Ioulia Navalnaïa, Ilia Iachine et Vladimir Kara-Mourza. Trois grands noms de l’opposition russe à Vladimir Poutine, qui défileront dimanche à Berlin à défaut de pouvoir le faire en Russie. Ce rassemblement, prévu l’après-midi dans la capitale allemande, doit faire renaître une opposition minée par la répression, les exils et les conflits internes.

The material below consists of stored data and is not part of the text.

(* ===== verification/Mailbox.v ===== *)
(** * Mailboxes

    Models the mailbox half of crates/construct-queue: delivery.rs (writing,
    reading, trimming, purging and deleting the Redis streams of an account),
    gap.rs (the report that a mailbox lost entries), dedup.rs (the idempotency key
    of a delivery) and, of lib.rs, the fan-out of an envelope and the merged read
    of a device's and an account's stream. A mailbox is a stream of RedisStore.v;
    the clock of the server and how much it evicts beyond MAXLEN are inputs of
    every write. MessagePack is third-party code, the class [MsgPack]; SHA-256
    and hex are parameters. *)

From S2P Require Import Prelude Text RedisStore.

(** ** Envelopes *)

Inductive MessageType :=
| DirectMessage | ControlMessage | MLSMessage | MLSKeyPackage | MLSWelcome | MLSCommit
| MLSProposal | FederatedMessage | SealedSender | Receipt | SenderSync.

Record MessageEnvelope := {
  message_id : string;
  sender_id : string;
  recipient_id : string;
  timestamp : Z;
  message_type : MessageType;
  ephemeral_public_key : option string;
  message_number : option Z;
  mls_payload : option string;
  group_id : option string;
  encrypted_payload : bytes;
  content_hash : string;
  crypto_suite_id : Z;
  origin_server : option string;
  federated : bool;
  server_signature : option string;
  is_sealed_sender : bool;
  sealed_inner : option bytes;
  max_queue_len : option Z;
  proto_content_type : option Z;
  recipient_device : option string;
}.

#[global] Instance MessageType_eq_dec : EqDecision MessageType.
Proof. solve_decision. Defined.
#[global] Instance MessageEnvelope_eq_dec : EqDecision MessageEnvelope.
Proof. solve_decision. Defined.

(** [rmp_serde::encode::to_vec_named] and [rmp_serde::from_slice]. *)
Class MsgPack := {
  to_vec_named : MessageEnvelope -> string;
  from_slice : string -> option MessageEnvelope;
}.

Module Mailbox.
Import Redis.

Record Config := {
  delivery_queue_prefix : string;
  queue_maxlen_standard : Z;
  mailbox_user_write : bool;
  session_ttl_days : Z;
  user_key_prefix : string;
}.

Definition SECONDS_PER_DAY : Z := 86400.
Definition PUSH_OUTSTANDING_TTL_SECONDS : Z := 600.
Definition push_outstanding_key (device_id : string) : string := "push:outstanding:" +:+ device_id.

(** ** Stream ids *)

Definition sid_compare (a b : sid) : comparison :=
  match a.1 ?= b.1 with Eq => a.2 ?= b.2 | c => c end.

(** [stream_id] of gap.rs; the local [parse] of the two comparisons is the same. *)
Definition stream_id (id : string) : option sid :=
  let '(ms, seq) := match split_once "-" id with Some p => p | None => (id, "0") end in
  let* m := parse_u64 ms in
  let* q := parse_u64 seq in
  Some (m, q).

Definition compare_stream_id_watermarks (a b : string) : comparison :=
  match stream_id a, stream_id b with
  | Some x, Some y => sid_compare x y
  | _, _ => String.compare a b
  end.

Definition is_valid_stream_id (id : string) : bool :=
  if String.eqb id "0" || String.eqb id "$" || String.eqb id "*" then true
  else match split_char "-" id with
       | [a; b] => bool_decide (is_Some (parse_u64 a)) && bool_decide (is_Some (parse_u64 b))
       | _ => false
       end.

Definition normalize_stream_id (id : string) : option string :=
  if is_valid_stream_id id then Some id
  else if bool_decide (is_Some (parse_u64 id)) then Some (id +:+ "-0")
  else None.

(** ** Gaps *)

Record MailboxGap := { after_cursor : string; resumes_at : string }.

Record StreamInfo := {
  max_deleted : option string;
  first_entry : option string;
  last_generated : option string;
  si_length : Z;
  entries_added : Z;
}.

Definition default_info : StreamInfo := {|
  max_deleted := None; first_entry := None; last_generated := None;
  si_length := 0; entries_added := 0 |}.

Definition text (v : rvalue) : option string :=
  match v with
  | RvBulkString s => from_utf8 (as_bytes s)
  | RvSimpleString s => Some s
  | _ => None
  end.

Definition int (v : rvalue) : Z :=
  match v with
  | RvInt n => Z.max n 0
  | other => default 0 (text other ≫= parse_u64)
  end.

Fixpoint pairs_of (l : list rvalue) : list (rvalue * rvalue) :=
  match l with k :: v :: rest => (k, v) :: pairs_of rest | _ => [] end.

Pour Ioulia Navalnaïa, veuve d’Alexy Navalny et qui a repris les rênes de son mouvement, la manifestation doit montrer « qu’il existe une Russie antimilitariste et libre ». Illustrant la difficulté de cette ambition, l’opposante a dû admettre, dans un entretien diffusé mercredi par le média d’opposition Dojd, ne pas avoir de « plan » pour mettre fin au règne de Vladimir Poutine. Pour autant, comme son mari avant elle, elle continue de croire qu’une « merveilleuse Russie » émergera à l’avenir.

Berlin, capitale informelle de l’opposition russe

Privée d’influence en Russie par la répression qui a jeté des centaines voire des milliers de personnes en prison, l’opposition espère mobiliser le vivier de dizaines de milliers de Russes exilés depuis 2022. Berlin, qui accueille foule d’entre eux, est devenue la capitale informelle de l’opposition russe. Ilia Iachine, ex-député municipal à Moscou qui a récemment terminé une tournée européenne à la rencontre des exilés après sa libération de prison en septembre, veut tenter de mobiliser cette diaspora autour d’une « initiative antiguerre et anti-Poutine » à même d’inspirer leurs compatriotes restés au pays.

« Tout ce que peut faire l’opposition actuellement, c’est de démontrer que les Russes sont contre la guerre et contre Poutine », relève le politologue russe Abbas Galliamov. Deux choses détermineront ainsi le succès du rassemblement de Berlin : la crédibilité du message et le nombre de participants, explique-t-il à l’AFP. Le problème est que depuis le décès d’Alexeï Navalny, l’opposition russe s’est surtout illustrée par des scandales impliquant ses différentes composantes.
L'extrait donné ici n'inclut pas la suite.